V2: Intermittent 404 errors across our docker containers

We have multiple containers serving backend api (django) for a frontend (angular).

This has been working with traefik in between for about a month but since early this week we started having a problem.

If I access the frontend e.g. stage.domain.com I will see the page.
If I access the backend e.g. stage-api.domain.com, I will get a 404.

If I remain on frontend and do not access the backend services directly the frontend will (for the most part) remain stable.

If I CTRL+F5 to refresh the backend (stage-api), I may get a 200 OK after a few seconds. Then going back to the frontend (stage) I now see 404 when refreshing (it flip flops pretty consistently) -- though sometimes we may see the 404 when accessing all containers. Simultaneously while getting 404's in Chrome, Firefox may be working fine for a while. Eventually the issue is seen in either browser.

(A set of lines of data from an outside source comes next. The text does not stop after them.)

Definition get_meta_options_new (key : list Z) (scope_name : string) (collection_name : string)
    : GetMetaOptions FailFastRetryStrategy :=
  GetMetaOptions.mk key scope_name collection_name DEFAULT_RETRY_STRATEGY.

Definition get_meta_options_retry_strategy {T T' : Type} (retry_strategy : T')
    (self : GetMetaOptions T)
    : GetMetaOptions T' :=
  GetMetaOptions.mk (GetMetaOptions.key self) (GetMetaOptions.scope_name self)
    (GetMetaOptions.collection_name self) retry_strategy.

Module UpsertOptions.
Section Fields.
Context {T : Type}.
Record UpsertOptions : Type := mk {
  key : list Z;
  scope_name : string;
  collection_name : string;
  value : list Z;
  flags : Z;
  datatype : DataTypeFlag;
  expiry : option Z;
  preserve_expiry : option bool;
  cas : option Z;
  durability_level : option DurabilityLevel;
  retry_strategy : T;
}.
End Fields.
#[global] Arguments UpsertOptions : clear implicits.
End UpsertOptions.
Abbreviation UpsertOptions := UpsertOptions.UpsertOptions.

Definition upsert_options_new (key : list Z) (scope_name : string) (collection_name : string)
    (value : list Z)
    : UpsertOptions FailFastRetryStrategy :=
  UpsertOptions.mk key scope_name collection_name value 0 DataTypeFlag.None_ None None None None
    DEFAULT_RETRY_STRATEGY.

Definition upsert_options_flags {T : Type} (flags : Z) (self : UpsertOptions T) : UpsertOptions T :=
  UpsertOptions.mk (UpsertOptions.key self) (UpsertOptions.scope_name self)
    (UpsertOptions.collection_name self) (UpsertOptions.value self) flags
    (UpsertOptions.datatype self) (UpsertOptions.expiry self) (UpsertOptions.preserve_expiry self)
    (UpsertOptions.cas self) (UpsertOptions.durability_level self)
    (UpsertOptions.retry_strategy self).
(* ===== verification/Config.v ===== *)
(** * Cluster configs ([cbconfig/mod.rs], [configparser.rs], [parsedconfig.rs],
    [networktypeheuristic.rs], [componentconfigs.rs])

    A server sends a terse config; [parse_terse_config] turns it into the config
    the agent works with; [gen_from_config] derives from it what every component
    needs: the endpoints of each service, the connections to keep and the routing
    table.  The JSON text is parsed by [serde]; the model starts at its result. *)

From S2P Require Import Prelude Text Wire MemdError Requests Response CoreError Vbucket Bootstrap.

(** ** What the server sends ([cbconfig/mod.rs]) *)

Module VBucketServerMap.
Record VBucketServerMap : Type := mk {
  hash_algorithm : string;
  num_replicas : Z;
  server_list : list string;
  vbucket_map : list (list Z);
}.
End VBucketServerMap.
Abbreviation VBucketServerMap := VBucketServerMap.VBucketServerMap.

(** Every field is an [Option<u16>]. *)
Module TerseExtNodePorts.
Record TerseExtNodePorts : Type := mk {
  kv : option Z; capi : option Z; mgmt : option Z; n1ql : option Z; fts : option Z;
  cbas : option Z; eventing : option Z; gsi : option Z; backup : option Z;
  kv_ssl : option Z; capi_ssl : option Z; mgmt_ssl : option Z; n1ql_ssl : option Z;
  fts_ssl : option Z; cbas_ssl : option Z; eventing_ssl : option Z; gsi_ssl : option Z;
  backup_ssl : option Z;
}.
(** [Default]. *)
Definition default_ : TerseExtNodePorts :=
  mk None None None None None None None None None None None None None None None None None None.
End TerseExtNodePorts.
Abbreviation TerseExtNodePorts := TerseExtNodePorts.TerseExtNodePorts.

Record TerseExtNodeAltAddresses : Type := mkAltAddresses {
  alt_ports : TerseExtNodePorts;
  alt_hostname : option string;
}.

Record TerseNodeExtConfig : Type := mkNodeExt {
  ne_services : option TerseExtNodePorts;
  ne_this_node : option bool;
  ne_hostname : option string;
  ne_alternate_addresses : gmap string TerseExtNodeAltAddresses;
}.

(** Of [nodes] only the length is used. *)
Module TerseConfig.
Record TerseConfig : Type := mk {
  rev : Z;
  rev_epoch : option Z;
  name : option string;
  node_locator : option string;
  uuid : option string;
  bucket_capabilities : option (list string);
  vbucket_server_map : option VBucketServerMap;
  nodes_len : option nat;
  nodes_ext : list TerseNodeExtConfig;
  cluster_capabilities : gmap string (list string);
}.
End TerseConfig.
Abbreviation TerseConfig := TerseConfig.TerseConfig.

(** ** The parsed config ([parsedconfig.rs]) *)

Inductive BucketType : Type := Invalid | Couchbase.

#[global] Instance bucket_type_eq_dec : EqDecision BucketType.
Proof. solve_decision. Defined.

Record ParsedConfigNodePorts : Type := mkPorts {
  p_kv : option Z;
  p_mgmt : option Z;
  p_analytics : option Z;
  p_query : option Z;
  p_search : option Z;
}.
(* ===== verification/Babysitter.v ===== *)
(** * The babysitter of one connection ([kvclient_babysitter.rs])

    A babysitter keeps one connection to its endpoint: it builds a client, watches
    for its loss, builds the next one, and hands the current client to callers.
    Its tasks run concurrently; the model is a transition system whose steps are
    the critical sections, stores and sends of the code, one label each, so that a
    list of labels is an interleaving.

    A client is named by the id of the build that made it ([client_id] of
    [begin_client_build]; a build hands out at most one client).  The steps of the
    environment are the outcome of a connection attempt, the end of a connection's
    read loop, a client that closes itself ([close] in [kvclient_ops.rs]) and the
    passing of time. *)

From S2P Require Import Prelude Text Wire MemdError Requests Response CoreError Vbucket Bootstrap Config.

(** ** State *)

(** [connection_state.rs]. *)
Module ConnectionState.
Inductive ConnectionState : Type := Connected | Disconnected | Connecting | Disconnecting.
End ConnectionState.
Abbreviation ConnectionState := ConnectionState.ConnectionState.

#[global] Instance connection_state_eq_dec : EqDecision ConnectionState.
Proof. solve_decision. Defined.

Record KvClientBabysitterClientConfig : Type := mkClientConfig {
  cc_target : KvTarget;
  cc_auth : Authenticator;
  cc_bucket : option string;
}.

Record ConnectionError : Type := mkConnectionError {
  connect_error : Core.Error;
  connect_error_time : Z;
}.

(** Where a build is: at the top of its loop, asleep until a time, about to read the
    wanted config, connecting with it, holding a new client at each of the four
    places it is published, or holding the error of a failed attempt. *)
Inductive Builder : Type :=
| BThrottle
| BSleep (until : Z)
| BPrepare
| BConnect (config : KvClientBabysitterClientConfig)
| BInstall
| BStoreFast
| BNotify
| BReport
| BFailed (e : Core.Error).

(** Where the task that waits for the loss of a client is. *)
Inductive Watcher : Type := WWait | WClosed | WReport | WRestart.

(** Where a call of [get_client] is; [seen] is the version of the watch channel the
    subscription has seen. *)
Inductive Caller : Type :=
| CFast
| CSlow
| CSubscribe
| CBegin (seen : nat)
| CWait (seen : nat)
| CDone (client : option nat).

Module Babysitter.
Record Babysitter : Type := mk {
  on_demand_connect : bool;
  connect_throttle_period : Z;
  desired_config : KvClientBabysitterClientConfig;
  connect_err : option ConnectionError;
  client : option nat;
  current_state : ConnectionState;
  is_building : bool;
  fast_client : option nat;
  on_client_connected : nat * option nat;
  shutdown : bool;
  (** sent to the pool, the last first *)
  state_changes : list (option nat);
  builders : gmap nat Builder;
  watchers : gmap nat Watcher;
  callers : gmap nat Caller;
  (** the clients that were built, and those of them that are closed *)
  built : gset nat;
  closed : gset nat;
  now : Z;
  next_id : nat;
}.
End Babysitter.
Abbreviation Babysitter := Babysitter.Babysitter.
Import Babysitter.

(** Field updates. *)
Definition set_desired (c : KvClientBabysitterClientConfig) (s : Babysitter) : Babysitter :=
  mk (on_demand_connect s) (connect_throttle_period s) c (connect_err s) (client s) (current_state s)
    (is_building s) (fast_client s) (on_client_connected s) (shutdown s) (state_changes s)
    (builders s) (watchers s) (callers s) (built s) (closed s) (now s) (next_id s).

(** The fields of [slow_state] a critical section writes. *)
Definition set_slow (err : option ConnectionError) (c : option nat) (cs : ConnectionState) (b : bool)
    (s : Babysitter) : Babysitter :=
  mk (on_demand_connect s) (connect_throttle_period s) (desired_config s) err c cs
    b (fast_client s) (on_client_connected s) (shutdown s) (state_changes s)
    (builders s) (watchers s) (callers s) (built s) (closed s) (now s) (next_id s).

Definition set_fast (c : option nat) (s : Babysitter) : Babysitter :=
  mk (on_demand_connect s) (connect_throttle_period s) (desired_config s) (connect_err s) (client s)
    (current_state s) (is_building s) c (on_client_connected s) (shutdown s) (state_changes s)
    (builders s) (watchers s) (callers s) (built s) (closed s) (now s) (next_id s).

Definition send_connected (c : nat) (s : Babysitter) : Babysitter :=
  mk (on_demand_connect s) (connect_throttle_period s) (desired_config s) (connect_err s) (client s)
    (current_state s) (is_building s) (fast_client s) (S (fst (on_client_connected s)), Some c)
    (shutdown s) (state_changes s)
    (builders s) (watchers s) (callers s) (built s) (closed s) (now s) (next_id s).

Definition send_state_change (c : option nat) (s : Babysitter) : Babysitter :=
  mk (on_demand_connect s) (connect_throttle_period s) (desired_config s) (connect_err s) (client s)
    (current_state s) (is_building s) (fast_client s) (on_client_connected s) (shutdown s)
    (c :: state_changes s)
    (builders s) (watchers s) (callers s) (built s) (closed s) (now s) (next_id s).

Definition set_shutdown (s : Babysitter) : Babysitter :=
  mk (on_demand_connect s) (connect_throttle_period s) (desired_config s) (connect_err s) (client s)
    (current_state s) (is_building s) (fast_client s) (on_client_connected s) true (state_changes s)
    (builders s) (watchers s) (callers s) (built s) (closed s) (now s) (next_id s).

Definition set_builders (m : gmap nat Builder) (s : Babysitter) : Babysitter :=
  mk (on_demand_connect s) (connect_throttle_period s) (desired_config s) (connect_err s) (client s)
    (current_state s) (is_building s) (fast_client s) (on_client_connected s) (shutdown s)
    (state_changes s) m (watchers s) (callers s) (built s) (closed s) (now s) (next_id s).

Definition set_watchers (m : gmap nat Watcher) (s : Babysitter) : Babysitter :=
  mk (on_demand_connect s) (connect_throttle_period s) (desired_config s) (connect_err s) (client s)
    (current_state s) (is_building s) (fast_client s) (on_client_connected s) (shutdown s)
    (state_changes s) (builders s) m (callers s) (built s) (closed s) (now s) (next_id s).

Definition set_callers (m : gmap nat Caller) (s : Babysitter) : Babysitter :=
  mk (on_demand_connect s) (connect_throttle_period s) (desired_config s) (connect_err s) (client s)
    (current_state s) (is_building s) (fast_client s) (on_client_connected s) (shutdown s)
    (state_changes s) (builders s) (watchers s) m (built s) (closed s) (now s) (next_id s).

The HTTP request does not seem to make it to the containers when we get the 404, so we can confirm that it's coming from traefik, but we're not seeing anything in the traefik access log that would seem to help.

I suspect it has something to do with session management. Specifically because:

I can have three tabs open accessing different resources behind traefik, two tabs were returning 404 on ctrl+f5, the third was working fine. Closing Chrome completely or switching to Firefox will typically alleviate the issue until it pops up again shortly after.

My thinking is that traefik is binding to the client ip:port to establish a session with one particular backend server.

Since all things work intermittently, we're at a loss to understand where the break actually is. Are there any logs that would clearly indicate why traefik is sending a 404 response--we enabled debug logging but see nothing new but a generic 404 returning from traefik.

Downgraded from v2.2.2 -> v2.2.1 and everything works fine with the same configuration, only change is the downgrade.

Consider this post closed, but I'll leave it up in case anyone else runs into the problem.

I had a perfectly working set up until I updated to 2.2.4 last night and then it started to behave exactly as you've described. I was on 2.2.1 before that. Either we're making the same mistake somewhere or there is a bug in the later versions.

Interesting. Can you enable debug log and see if there is anything useful there?

Already have. Nothing to indicate any issues at all. I get a lot of successful authentication entries for the dashboard and entries for sites that actually work and when they work. The interesting thing is that it seems intermittent i.e. sometimes the Portainer page would work but not the Whoami one then after a restart the Whoami would work but not the Pihole admin page.

Are you using swarm and SSL? I'm wondering if we could create a minimal repo (with whoami or something) that is as simple as possible and still reproduces the issue, like no swarm, no ssl, etc... Is this something you could help with?

If you feel you can contribute to: Consolidated 404 issues thread in versions since 2.2.1 That would be awesome!